(* ===== verification/KslStore.v ===== *)
(** * Objects in a skip list

    A skip list that is ordered by descending packet number holds the
    addresses of objects that the code changes in place.  The lemmas follow
    the objects through the operations on the list. *)

From S2P Require Import Prelude Const Ksl KslInv KslIter KslSearch KslSpec KslMap Acktr.
From stdpp Require Import list gmap.
#[local] Open Scope Z_scope.

#[export] Instance int64_greater_order : StrictWeakOrder ngtcp2_ksl_int64_greater.
Proof. split; unfold ngtcp2_ksl_int64_greater; intros *; rewrite ?Z.ltb_lt, ?Z.ltb_ge; lia. Qed.

Lemma greater_true a b : ngtcp2_ksl_int64_greater a b = true <-> b < a.
Proof. apply Z.ltb_lt. Qed.

Lemma greater_false a b : ngtcp2_ksl_int64_greater a b = false <-> a <= b.
Proof. apply Z.ltb_ge. Qed.

Section Store.
Context {E : Type} (key : E -> Z).
Implicit Types (heap : gmap Z E) (elems A B : list (Z * Z)) (l : list E) (e : E).

(** The objects of the list are [l]. *)
Definition ents_rep heap elems l : Prop :=
  Forall2 (fun x e => x.1 = key e /\ heap !! x.2 = Some e) elems l /\ NoDup elems.*2.

Lemma ents_rep_split heap A x B l :
  ents_rep heap (A ++ x :: B) l ->
  exists lA e lB, l = lA ++ e :: lB /\ length lA = length A /\ length lB = length B /\
    x.1 = key e /\ heap !! x.2 = Some e.
Proof.
  intros [Hf _]. apply Forall2_app_inv_l in Hf as (lA & lB' & HA & HB & ->).
  apply Forall2_cons_inv_l in HB as (e & lB & [Hk Hp] & HB & ->).
  exists lA, e, lB. by rewrite <- (Forall2_length _ _ _ HA), <- (Forall2_length _ _ _ HB).
Qed.

Lemma ents_heap heap heap' elems l :
  (forall p, p ∈ elems.*2 -> heap' !! p = heap !! p) ->
  Forall2 (fun x e => x.1 = key e /\ heap !! x.2 = Some e) elems l ->
  Forall2 (fun x e => x.1 = key e /\ heap' !! x.2 = Some e) elems l.
Proof.
  intros Hh Hf. induction Hf as [|x e elems l [Hk Hp] Hf IH]; [constructor|]. cbn in Hh. constructor.
  - split; [done|]. rewrite Hh; [done|]. apply elem_of_cons. by left.
  - apply IH. intros p Hp'. apply Hh, elem_of_cons. by right.
Qed.

Lemma nodup_middle A B x :
  NoDup (A ++ x :: B).*2 -> (x.2 ∉ A.*2) /\ (x.2 ∉ B.*2) /\ NoDup (A ++ B).*2.
Proof.
  rewrite !fmap_app, fmap_cons, !NoDup_app, NoDup_cons. intros (HA & Hd & Hx & HB). split_and!.
  - intros Hin. apply (Hd _ Hin), elem_of_cons. by left.
  - done.
  - done.
  - intros p Hp Hp'. apply (Hd p Hp), elem_of_cons. by right.
  - done.
Qed.

Lemma ents_rep_change heap A x B lA e lB k' e' :
  ents_rep heap (A ++ x :: B) (lA ++ e :: lB) -> length lA = length A -> k' = key e' ->
  ents_rep (<[x.2 := e']> heap) (A ++ (k', x.2) :: B) (lA ++ e' :: lB).
Proof.
  intros [Hf Hnd] Hl ->. destruct (nodup_middle _ _ _ Hnd) as (HxA & HxB & _).
  apply Forall2_app_inv in Hf as [HA HB]; [|done]. apply Forall2_cons in HB as [_ HB]. split.
  - apply Forall2_app; [|constructor].
    + eapply ents_heap; [|exact HA]. intros p Hp. apply lookup_insert_ne. intros E'. by subst p.
    + split; [done|apply lookup_insert_eq].
    + eapply ents_heap; [|exact HB]. intros p Hp. apply lookup_insert_ne. intros E'. by subst p.
  - rewrite fmap_app, fmap_cons in *. exact Hnd.
Qed.

Lemma ents_rep_delete heap A x B lA e lB :
  ents_rep heap (A ++ x :: B) (lA ++ e :: lB) -> length lA = length A ->
  ents_rep (delete x.2 heap) (A ++ B) (lA ++ lB).
Proof.
  intros [Hf Hnd] Hl. destruct (nodup_middle _ _ _ Hnd) as (HxA & HxB & Hnd').
  apply Forall2_app_inv in Hf as [HA HB]; [|done]. apply Forall2_cons in HB as [_ HB]. split; [|done].
  apply Forall2_app; (eapply ents_heap; [|done]); intros p Hp; apply lookup_delete_ne; intros E'; by subst p.
Qed.

Lemma ents_rep_insert heap A B lA lB p e :
  ents_rep heap (A ++ B) (lA ++ lB) -> length lA = length A -> p ∉ (A ++ B).*2 ->
  ents_rep (<[p := e]> heap) (A ++ (key e, p) :: B) (lA ++ e :: lB).
Proof.
  intros [Hf Hnd] Hl Hp. apply Forall2_app_inv in Hf as [HA HB]; [|done].
  rewrite fmap_app, elem_of_app in Hp. split.
  - apply Forall2_app; [|constructor].
    + eapply ents_heap; [|exact HA]. intros q Hq. apply lookup_insert_ne. intros ->. tauto.
    + split; [done|apply lookup_insert_eq].
    + eapply ents_heap; [|exact HB]. intros q Hq. apply lookup_insert_ne. intros ->. tauto.
  - rewrite fmap_app, fmap_cons in *. cbn. rewrite NoDup_app, NoDup_cons in *.
    destruct Hnd as (H1 & H2 & H3). split_and!; [done| |tauto|done].
    intros q Hq. rewrite elem_of_cons. intros [->|Hq']; [tauto|by apply (H2 q)].
Qed.

(** ** Objects in the list and objects that were taken out of it *)

(** [out]: the objects that are not in the list (any more), with their
    addresses.  There are no others. *)
Record kstore (l : list E) (out : list (Z * E)) heap (next : Z) (ents : ngtcp2_ksl Z Z) : Prop := {
  ks_wf : ksl_wf ngtcp2_ksl_int64_greater ents;
  ks_rep : ents_rep heap (ksl_elems ents) l;
  ks_out : Forall (fun x => heap !! x.1 = Some x.2) out;
  ks_nodup : NoDup ((ksl_elems ents).*2 ++ out.*1);
  ks_live : forall p, is_Some (heap !! p) -> p < next /\ p ∈ (ksl_elems ents).*2 ++ out.*1;
}.

Lemma kstore_len l out heap next ents : kstore l out heap next ents -> ngtcp2_ksl_len ents = length l.
Proof. intros [[_ _ Hn] [Hf _] _ _ _]. unfold ngtcp2_ksl_len. rewrite Hn. by apply Forall2_length in Hf. Qed.

(** A cursor in the list is a place in [l]. *)
Lemma kstore_cursor l out heap next ents it A B :
  kstore l out heap next ents -> cursor ents it A B ->
  exists lA lB, l = lA ++ lB /\ length lA = length A /\ length lB = length B /\ map key lA = map fst A /\ map key lB = map fst B.
Proof.
  intros [_ [Hf _] _ _ _] Hc. rewrite (cursor_elems _ _ _ _ Hc) in Hf.
  apply Forall2_app_inv_l in Hf as (lA & lB & HA & HB & ->). exists lA, lB.
  pose proof (Forall2_length _ _ _ HA). pose proof (Forall2_length _ _ _ HB). split_and!; try done.
  - clear -HA. induction HA as [|x e A l [Hk _] _ IH]; cbn; [done|]. by rewrite IH, Hk.
  - clear -HB. induction HB as [|x e B l [Hk _] _ IH]; cbn; [done|]. by rewrite IH, Hk.
Qed.

Lemma kstore_at lA e lB out heap next ents it A B :
  kstore (lA ++ e :: lB) out heap next ents -> cursor ents it A B -> length lA = length A ->
  exists x B', B = x :: B' /\ x.1 = key e /\ ngtcp2_ksl_it_get ents it = Ok x.2 /\ ngtcp2_ksl_it_key ents it = Ok (key e) /\
    heap !! x.2 = Some e /\ length lB = length B'.
Proof.
  intros Hst Hc Hl. pose proof Hst as [_ Hr _ _ _]. rewrite (cursor_elems _ _ _ _ Hc) in Hr. destruct Hr as [Hf _].
  apply Forall2_app_inv in Hf as [_ HB]; [|done]. apply Forall2_cons_inv_r in HB as (x & B' & [Hk Hp] & HB & ->).
  exists x, B'. rewrite (cursor_it_get _ _ _ _ _ Hc), (cursor_it_key _ _ _ _ _ Hc), Hk. split_and!; try done.
  by apply Forall2_length in HB.
Qed.

(** An object is changed in place. *)
Lemma kstore_change lA e lB out heap next ents A x B e' :
  kstore (lA ++ e :: lB) out heap next ents -> ksl_elems ents = A ++ x :: B -> length lA = length A -> key e' = key e ->
  kstore (lA ++ e' :: lB) out (<[x.2 := e']> heap) next ents.
Proof.
  intros [Hwf Hr Ho Hnd Hlv] HE Hl Hk. pose proof Hr as Hr0. rewrite HE in Hr0, Hnd, Hlv.
  pose proof (ents_rep_split _ _ _ _ _ Hr0) as (lA' & e0 & lB' & Heq & HlA & _ & Hk0 & _).
  apply app_inj_1 in Heq as [-> [= <- <-]]; [|lia]. rewrite fmap_app, fmap_cons in Hnd, Hlv. split; try done; rewrite ?HE.
  - replace x with (x.1, x.2) at 2 by by destruct x. apply (ents_rep_change _ _ _ _ _ _ _ _ _ Hr0 Hl). congruence.
  - eapply List.Forall_impl; [|apply Forall_forall; intros y Hy; exact (conj Hy (proj1 (Forall_forall _ _) Ho y Hy))].
    intros y [Hy Hh]. rewrite lookup_insert_ne; [done|]. intros E'. apply NoDup_app in Hnd as (_ & Hd & _).
    apply (Hd x.2); [rewrite elem_of_app, elem_of_cons; auto|]. rewrite E'. by apply list_elem_of_fmap_2.
  - by rewrite fmap_app, fmap_cons.
  - intros p Hp. rewrite fmap_app, fmap_cons. destruct (decide (p = x.2)) as [->|Hne].
    + destruct (Hlv x.2) as [Hlt Hin]; [|done]. destruct Hr0 as [Hf _].
      apply Forall2_app_inv in Hf as [_ Hf]; [|done]. apply Forall2_cons in Hf as [[_ Hp'] _]. by eexists.
    + rewrite lookup_insert_ne in Hp by done. by apply Hlv.
Qed.

(** An object is taken out of the list. *)
Lemma kstore_remove lA e lB out heap next ents it A B :
  kstore (lA ++ e :: lB) out heap next ents -> cursor ents it A B -> length lA = length A ->
  exists p B' ents' it', ngtcp2_ksl_it_get ents it = Ok p /\ heap !! p = Some e /\ B = (key e, p) :: B' /\
    ksl_remove_hint ents it (key e) = Ok (0, ents', it') /\
    kstore (lA ++ lB) ((p, e) :: out) heap next ents' /\ cursor ents' it' A B' /\
    (forall n, ksl_room n ents -> ksl_room n ents').
Proof.
  intros Hst Hc Hl. destruct (kstore_at _ _ _ _ _ _ _ _ _ _ Hst Hc Hl) as ([k p] & B' & -> & Hk & Hg & _ & Hp & _). cbn in Hk, Hg, Hp. subst k.
  pose proof Hst as [Hwf Hr Ho Hnd Hlv].
  destruct (remove_hint_run _ _ it A (key e, p) B' (key e) Hwf Hc) as (ents' & it' & Hrm & [Hwf' _ _ Ha Hh Hc']).
  { unfold key_equal. cbn. by rewrite (less_irrefl (less := ngtcp2_ksl_int64_greater)). }
  exists p, B', ents', it'. pose proof (cursor_elems _ _ _ _ Hc) as HE. pose proof (cursor_elems _ _ _ _ Hc') as HE'.
  rewrite HE in Hr, Hnd, Hlv. rewrite fmap_app, fmap_cons in Hnd, Hlv. cbn in Hnd, Hlv.
  assert (Hperm : (A.*2 ++ p :: B'.*2) ++ out.*1 ≡ₚ (A.*2 ++ B'.*2) ++ p :: out.*1).
  { rewrite <- !app_assoc. cbn. apply Permutation_app_head. by rewrite Permutation_middle. }
  split_and!; try done.
  - split; try done; rewrite ?HE', ?fmap_app.
    + destruct Hr as [Hf Hnd']. destruct (nodup_middle _ _ _ Hnd') as (_ & _ & Hnd2). split; [|done].
      apply Forall2_app_inv in Hf as [HA HB]; [|done]. apply Forall2_cons in HB as [_ HB]. by apply Forall2_app.
    + by constructor.
    + by rewrite <- Hperm.
    + intros q Hq. destruct (Hlv q Hq) as [Hlt Hin]. split; [done|]. by rewrite <- Hperm.
  - intros n. unfold ksl_room. nia.
Qed.

(** It is changed. *)
Lemma kstore_change_out l p e e' out heap next ents :
  kstore l ((p, e) :: out) heap next ents -> kstore l ((p, e') :: out) (<[p := e']> heap) next ents.
Proof.
  intros [Hwf [Hf Hnd'] Ho Hnd Hlv]. apply Forall_cons in Ho as [Hp Ho]. cbn in Hp.
  pose proof Hnd as Hnd0. cbn in Hnd0. rewrite <- Permutation_middle in Hnd0. apply NoDup_cons in Hnd0 as [Hin _]. rewrite elem_of_app in Hin. split; try done.
  - split; [|done]. eapply ents_heap; [|exact Hf]. intros q Hq. apply lookup_insert_ne. intros ->. tauto.
  - constructor; [apply lookup_insert_eq|].
    eapply List.Forall_impl; [|apply Forall_forall; intros y Hy; exact (conj Hy (proj1 (Forall_forall _ _) Ho y Hy))].
    intros y [Hy Hh]. rewrite lookup_insert_ne; [done|]. intros ->. apply Hin. right. by apply list_elem_of_fmap_2.
  - intros q Hq. cbn in *. destruct (decide (q = p)) as [->|Hne]; [by apply Hlv|]. rewrite lookup_insert_ne in Hq by done. by apply Hlv.
Qed.

(** It is released. *)
Lemma kstore_free l p e out heap next ents :
  kstore l ((p, e) :: out) heap next ents -> kstore l out (delete p heap) next ents.
Proof.
  intros [Hwf [Hf Hnd'] Ho Hnd Hlv]. apply Forall_cons in Ho as [_ Ho]. cbn in Hnd, Hlv.
  rewrite <- Permutation_middle in Hnd. apply NoDup_cons in Hnd as [Hp Hnd]. rewrite elem_of_app in Hp. split; try done.
  - split; [|done]. eapply ents_heap; [|exact Hf]. intros q Hq. apply lookup_delete_ne. intros ->. tauto.
  - eapply List.Forall_impl; [|apply Forall_forall; intros y Hy; exact (conj Hy (proj1 (Forall_forall _ _) Ho y Hy))].
    intros y [Hy Hh]. rewrite lookup_delete_ne; [done|]. intros ->. apply Hp. right. by apply list_elem_of_fmap_2.
  - intros q Hq. destruct (decide (q = p)) as [->|Hne]; [rewrite lookup_delete_eq in Hq; by destruct Hq|].
    rewrite lookup_delete_ne in Hq by done. destruct (Hlv q Hq) as [? Hin]. split; [done|].
    rewrite !elem_of_app, elem_of_cons in *. naive_solver.
Qed.

(** A new object. *)
Lemma kstore_new l out heap next ents e :
  kstore l out heap next ents -> kstore l ((next, e) :: out) (<[next := e]> heap) (next + 1) ents.
Proof.
  intros [Hwf [Hf Hnd'] Ho Hnd Hlv].
  assert (Hfresh : next ∉ (ksl_elems ents).*2 ++ out.*1).
  { rewrite elem_of_app. intros [Hin|Hin].
    - apply list_elem_of_fmap in Hin as (x & Hx & Hin). apply list_elem_of_lookup_1 in Hin as [i Hi].
      destruct (Forall2_lookup_l _ _ _ _ _ Hf Hi) as (e0 & _ & _ & Hp).
      destruct (Hlv x.2) as [? _]; [by eexists|lia].
    - apply list_elem_of_fmap in Hin as (x & Hx & Hin). rewrite Forall_forall in Ho. specialize (Ho x Hin).
      destruct (Hlv x.1) as [? _]; [by eexists|lia]. }
  pose proof Hfresh as Hfr. rewrite elem_of_app in Hfr. split; try done.
  - split; [|done]. eapply ents_heap; [|exact Hf]. intros q Hq. apply lookup_insert_ne. intros ->. tauto.
  - constructor; [apply lookup_insert_eq|].
    eapply List.Forall_impl; [|apply Forall_forall; intros y Hy; exact (conj Hy (proj1 (Forall_forall _ _) Ho y Hy))].
    intros y [Hy Hh]. rewrite lookup_insert_ne; [done|]. intros ->. apply Hfr. right. by apply list_elem_of_fmap_2.
  - cbn. rewrite <- Permutation_middle. by constructor.
  - intros q Hq. cbn. rewrite <- Permutation_middle, elem_of_cons. destruct (decide (q = next)) as [->|Hne]; [split; [lia|by left]|].
    rewrite lookup_insert_ne in Hq by done. destruct (Hlv q Hq) as [? ?]. split; [lia|by right].
Qed.

(** It is put into the list, where it has the largest number. *)
Lemma kstore_insert n l p e out heap next ents :
  kstore l ((p, e) :: out) heap next ents -> (forall e0, e0 ∈ l -> key e0 < key e) -> ksl_room (S n) ents ->
  exists ents' it, ngtcp2_ksl_insert ngtcp2_ksl_int64_greater ents (key e) p = Ok (0, ents', it) /\
    kstore (e :: l) out heap next ents' /\ ksl_room n ents' /\ ksl_elems ents' = (key e, p) :: ksl_elems ents.
Proof.
  intros Hst Hgt Hroom. pose proof Hst as [Hwf [Hf Hnd'] Ho Hnd Hlv].
  assert (Hkey : forall x, x ∈ ksl_elems ents -> x.1 < key e).
  { intros x Hx. apply list_elem_of_lookup_1 in Hx as [i Hi]. destruct (Forall2_lookup_l _ _ _ _ _ Hf Hi) as (e0 & He0 & Hk & _).
    rewrite Hk. apply Hgt. by eapply list_elem_of_lookup_2. }
  destruct (insert_ok_run _ ents (key e) p Hwf (room_weaken n _ Hroom)) as (rv & ents' & it & Hrun & [Hwf' _ _ Hav Hh Hout]).
  destruct Hout as [(-> & (A & B & HE & Hc & HA & HB) & _)|(-> & _ & (y & Hy & Hye))].
  2:{ exfalso. specialize (Hkey y Hy). unfold key_equal in Hye.
      apply andb_true_iff in Hye as [H1%negb_true_iff%greater_false H2%negb_true_iff%greater_false]. lia. }
  destruct A as [|x A].
  2:{ exfalso. assert (Hx : x ∈ x :: A) by (rewrite elem_of_cons; auto). specialize (HA x Hx). apply greater_true in HA.
      specialize (Hkey x). rewrite HE in Hkey. cbn in Hkey. rewrite elem_of_cons in Hkey. specialize (Hkey (or_introl eq_refl)). lia. }
  cbn in HE. subst B. exists ents', it. pose proof (cursor_elems _ _ _ _ Hc) as HE'. cbn in HE'.
  split; [done|]. split; [|split; [by eapply room_step|done]]. apply Forall_cons in Ho as [Hp Ho].
  cbn in Hnd, Hlv, Hp. split; try done; rewrite ?HE'; cbn.
  - split; [by constructor|]. cbn. rewrite <- Permutation_middle in Hnd. apply NoDup_cons in Hnd as [Hp' Hnd].
    constructor; [|done]. rewrite elem_of_app in Hp'. tauto.
  - by rewrite <- Permutation_middle in Hnd.
  - intros q Hq. destruct (Hlv q Hq) as [? Hin]. split; [done|]. by rewrite <- Permutation_middle in Hin.
Qed.
End Store.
● ● ●
Go through the entries above and report every line in which the word "Import" appears.

* **Answer to this exercise**
From S2P Require Import Prelude Const Ksl KslInv KslIter KslSearch KslSpec KslMap Acktr.
From stdpp Require Import list gmap.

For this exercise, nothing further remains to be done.